In North Carolina’s 9th Congressional District in and around Charlotte, the implication of Ohio’s special election is clear: a close race in a heavily Republican district, featuring a solid, electable, middle-of-the-road, Democratic candidate spells a tough fight until the end. At this point, the special election in Ohio signals a similar situation in North Carolina, where it could go either way, but we cannot predict a definite turnover from Red to Blue hands.
Meanwhile, the political grind continues in North Carolina politics. I am not prepared to go as far as the former governor, Republican Pat McCrory, did on his radio show on WBT-am. On this past Monday, August 6th, Pat McCrory said, “the deception going on in Raleigh is disheartening.” He was referring to the Democratic Governor’s, Roy Cooper’s, silence on the Chris Anglin candidacy for Supreme Court Justice. In that race, even the Charlotte Observer blames Anglin for “trying to game an election,” namely, by switching parties at the last minute and running as a Republican for the judgeship. There already is a Republican on the ballot, and Anglin is taking advantage of a bad law by the Republican legislature to pull this electoral trick on voters. In the editorial in the Observer (7/29/2018), the paper takes to task Governor Cooper and state Democratic leaders for remaining silent on the issue, and essentially, allowing it to happen, giving the appearance of complicity from the state Democratic party.
AIDS activists of the 1980s claimed that “silence = death.” Now, Pat McCrory argues on his radio show that, “silence = deception.” Perhaps, but I am unwilling to place any active role by Governor Cooper that would tend toward deception. I think, to lie, you have to say something. Saying nothing does not rise to the level of actual deception.
In fairness to the former Gov., Pat McCrory, he also denounces the Republican legislature for deception. He described their constitutional amendments, specifically the two that take power away from the current Governor and the executive branch in North Carolina, as “a clear power move by the Republicans” (8/6/2018). In the legislature, McCrory argues, the Republican leaders are simply trying to take away the Governor’s power, regardless of party. McCrory is against this move.
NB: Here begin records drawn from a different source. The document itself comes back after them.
(* ===== verification/Metrics.v ===== *)
(** * Metric history ([internal/hub/store/metrics.go])

    One row per system, resolution and bucket start. [Rollup] builds the 10- and 60-minute
    buckets from the 1-minute rows, [PruneMetrics] drops rows past their retention. *)
From Stdlib Require Import ZArith Lia Ascii String.
From S2P Require Import Prelude GoStrings Float64 Library Store StoreTables StoreInv.
From stdpp Require Import base gmap strings list list_numbers sorting.
Local Open Scope Z_scope.
Local Open Scope lotse_scope.

Definition MetricCols : list string :=
  ["cpu"; "mem_used"; "mem_total"; "swap_used"; "swap_total"; "disk_used"; "disk_total";
   "disk_read"; "disk_write"; "net_rx"; "net_tx"; "load1"; "load5"; "load15"]%string.
Definition NumMetricCols : nat := 14.
(** Capacity columns roll up with MAX, everything else with AVG. *)
Definition maxCols (c : string) : bool :=
  existsb (String.eqb c) ["mem_total"; "swap_total"; "disk_total"]%string.

Record MetricRow := mkMetricRow { mr_TS : Z; mr_Values : list f64 }.

Definition Res1 : Z := 1.
Definition Res10 : Z := 10.
Definition Res60 : Z := 60.
Definition Retention : list (Z * Z) :=
  [(Res1, hours 48); (Res10, hours (31 * 24)); (Res60, hours (366 * 24))].

(** INSERT OR REPLACE under the foreign key to systems. *)
Definition insertMetric (systemID res_ : Z) (row : MetricRow) (s : store) : res unit * store :=
  if negb (systemExists (Some systemID) s) then (Err (ErrSQL SqlForeignKey), s)
  else (Ok tt, set_metrics (<[(systemID, res_, mr_TS row) := mr_Values row]> (metrics s)) s).
Definition InsertMetrics (systemID res_ : Z) (row : MetricRow) : M mach (res unit) :=
  sql (insertMetric systemID res_ row).

(** Rows with from <= ts <= to, oldest first. *)
Definition metricRows (m : gmap (Z * Z * Z) (list f64)) (p : Z * Z * Z → bool) : list (Z * Z * Z * list f64) :=
  map_to_list (filter (λ kv, p kv.1 = true) m).
Definition QueryMetrics (systemID res_ from to : Z) : M mach (res (list MetricRow)) :=
  query (λ s, Ok (sortBy (λ a b, mr_TS a <=? mr_TS b)
    (map (λ kv, mkMetricRow kv.1.2 kv.2)
       (metricRows (metrics s)
          (λ k, (k.1.1 =? systemID) && (k.1.2 =? res_) && (from <=? k.2) && (k.2 <=? to)))))).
I agree with Governor Cooper and former Governor Pat McCrory. In this case, the Republicans are proposing bad constitutional amendments, which is a more active role. Again, I am not sure this qualifies as outright “deception,” but now I feel I am splitting hairs on language with Pat McCrory, current radio host.
Having said this, I still think that, with the exception of the two amendments that Governor Cooper is contesting, that the rest of the six constitutional referenda that Republican legislators in Raleigh are proposing, that these should be allowed to come to a vote on the ballot this November. In the interest of the balance of powers between the separate branches, the Legislature, Republican or otherwise, should be allowed to put new laws to a vote in a referendum. This is traditionally their purview, and not an abuse of power. The Republican legislators are just doing their jobs, here, from their perspective.
I disagree with the content of the amendments, and I will vote against them, but I do not have a problem with them putting new laws up for a vote, in general. The two that would take power away from the executive and give it to Republican legislators, those two are too much, however, and should not come to a vote this Fall.
Perhaps, the more important matter, aside from the mid-terms, is the beginning of the race for the pennant in baseball. There, I do not count out the Braves, but I am not sure anyone can really beat Boston this year.